### Available data
(* ===== verification/GoText.v ===== *)
(** * Text the Go library reads at start-up

    The parsers of Go's standard library that config.go relies on: integers in
    their literal syntax ([strconv.ParseInt] with base 0), durations
    ([time.ParseDuration]), log levels ([slog.Level.UnmarshalText]), host and port
    ([net.SplitHostPort]) and IP addresses ([net.ParseIP]).  [None] is any error. *)

From Stdlib Require Import SpecFloat.
From S2P Require Import Prelude Telemetry Resp Coordinator Handler.

(** ** Bytes *)

Definition code (c : byte) : Z := Z.of_N (Byte.to_N c).
(** [lower(c) = c | 0x20]. *)
Definition lower (c : byte) : Z := Z.lor (code c) 32.

(** [bytealg.IndexByteString] and [LastIndexByteString]. *)
Fixpoint index_byte (s : bytes) (c : byte) : option nat :=
  match s with
  | [] => None
  | b :: s => if bool_decide (b = c) then Some 0%nat else S <$> index_byte s c
  end.
Definition last_index_byte (s : bytes) (c : byte) : option nat :=
  i ← index_byte (reverse s) c; Some (length s - 1 - i)%nat.

(** ** Integers *)

(** The value of a digit in bases up to 36. *)
Definition digit_value (c : byte) : option Z :=
  if is_digit c then Some (code c - 48)%Z
  else if (97 <=? lower c)%Z && (lower c <=? 122)%Z then Some (lower c - 87)%Z
  else None.

(** The loop of [ParseUint] at 64 bits; underscores are skipped here and judged by
    [underscoreOK]. *)
Fixpoint parse_uint (base : Z) (s : bytes) (n : Z) : option Z :=
  match s with
  | [] => Some n
  | c :: s =>
      if bool_decide (c = x5f) then parse_uint base s n
      else
        d ← digit_value c;
        if (base <=? d)%Z then None
        else
          let n := (n * base + d)%Z in
          if (2 ^ 64 <=? n)%Z then None else parse_uint base s n
  end.

(** A base prefix and what follows it. *)
Definition base_prefix (s : bytes) : option (Z * bytes) :=
  match s with
  | x30 :: (c :: rest) =>
      if (lower c =? 98)%Z then Some (2%Z, rest)
      else if (lower c =? 111)%Z then Some (8%Z, rest)
      else if (lower c =? 120)%Z then Some (16%Z, rest)
      else None
  | _ => None
  end.

Inductive prevChar : Type := PStart | PDigit | PUnderscore | POther.

(** The loop of [underscoreOK] over the number proper. *)
Fixpoint underscores_between (hex : bool) (s : bytes) (i : prevChar) : bool :=
  match s with
  | [] => match i with PUnderscore => false | _ => true end
  | c :: s =>
      if is_digit c || hex && (97 <=? lower c)%Z && (lower c <=? 102)%Z then underscores_between hex s PDigit
      else if bool_decide (c = x5f) then
        match i with PDigit => underscores_between hex s PUnderscore | _ => false end
      else match i with PUnderscore => false | _ => underscores_between hex s POther end
  end.

(** [underscoreOK], on a number without its sign. *)
Definition underscoreOK (s : bytes) : bool :=
  match base_prefix s with
  | Some (b, rest) => underscores_between (b =? 16)%Z rest PDigit
  | None => underscores_between false s PStart
  end.

(** [strconv.ParseUint(s, 0, 64)]. *)
Definition ParseUint (s : bytes) : option Z :=
  match s with
  | [] => None
  | c :: rest =>
      let '(base, ds) :=
        match base_prefix s with
        | Some (b, d :: ds) => (b, d :: ds)
        | _ => if bool_decide (c = x30) then (8%Z, rest) else (10%Z, s)
        end in
      n ← parse_uint base ds 0;
      if bool_decide (x5f ∈ ds) && negb (underscoreOK s) then None else Some n
  end.

(** [strconv.ParseInt(s, 0, 64)]. *)
Definition ParseInt (s : bytes) : option Z :=
  let '(neg, s) :=
    match s with
    | x2b :: s => (false, s)
    | x2d :: s => (true, s)
    | _ => (false, s)
    end in
  un ← ParseUint s;
  if neg : bool then if (2 ^ 63 <? un)%Z then None else Some (- un)%Z
  else if (2 ^ 63 <=? un)%Z then None else Some un.

(** ** Durations *)

(** [leadingInt]: the digits in front, [None] past 2^63. *)
Fixpoint leadingInt (x : Z) (s : bytes) : option (Z * bytes) :=
  match s with
  | c :: rest =>
      if is_digit c then
        if (2 ^ 63 / 10 <? x)%Z then None
        else let x := decimal x c in if (2 ^ 63 <? x)%Z then None else leadingInt x rest
      else Some (x, s)
  | [] => Some (x, [])
  end.

(** [leadingFraction]: digits that would overflow are dropped. *)
Fixpoint leadingFraction (x : Z) (scale : spec_float) (overflow : bool) (s : bytes) : Z * spec_float * bytes :=
  match s with
  | c :: rest =>
      if is_digit c then
        if overflow || ((2 ^ 63 - 1) / 10 <? x)%Z then leadingFraction x scale true rest
        else
          let y := decimal x c in
          if (2 ^ 63 <? y)%Z then leadingFraction x scale true rest
          else leadingFraction y (SFmul 53 1024 scale (float64 10)) false rest
      else (x, scale, s)
  | [] => (x, scale, [])
  end.

(** [unitMap]; the micro sign and the Greek mu are both accepted. *)
Definition unitMap (u : bytes) : option Z :=
  if bool_decide (u = str "ns") then Some 1%Z
  else if bool_decide (u = str "us" ∨ u = [xc2; xb5; x73] ∨ u = [xce; xbc; x73]) then Some 1000%Z
  else if bool_decide (u = str "ms") then Some 1000000%Z
  else if bool_decide (u = str "s") then Some 1000000000%Z
  else if bool_decide (u = str "m") then Some 60000000000%Z
  else if bool_decide (u = str "h") then Some 3600000000000%Z
  else None.

(** The bytes up to the next digit or point, and the rest. *)
Fixpoint span_unit (s : bytes) : bytes * bytes :=
  match s with
  | c :: rest =>
      if bool_decide (c = x2e) || is_digit c then ([], s)
      else let '(u, rest) := span_unit rest in (c :: u, rest)
  | [] => ([], [])
  end.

### What the task asks
Each line in the listing above from the one containing "(** A base prefix and what follows it. *)" through the one containing "Inductive prevChar : Type" should be repeated exactly, and no other line.

### Written solution
(** A base prefix and what follows it. *)
Definition base_prefix (s : bytes) : option (Z * bytes) :=
  match s with
  | x30 :: (c :: rest) =>
      if (lower c =? 98)%Z then Some (2%Z, rest)
      else if (lower c =? 111)%Z then Some (8%Z, rest)
      else if (lower c =? 120)%Z then Some (16%Z, rest)
      else None
  | _ => None
  end.

Inductive prevChar : Type := PStart | PDigit | PUnderscore | POther.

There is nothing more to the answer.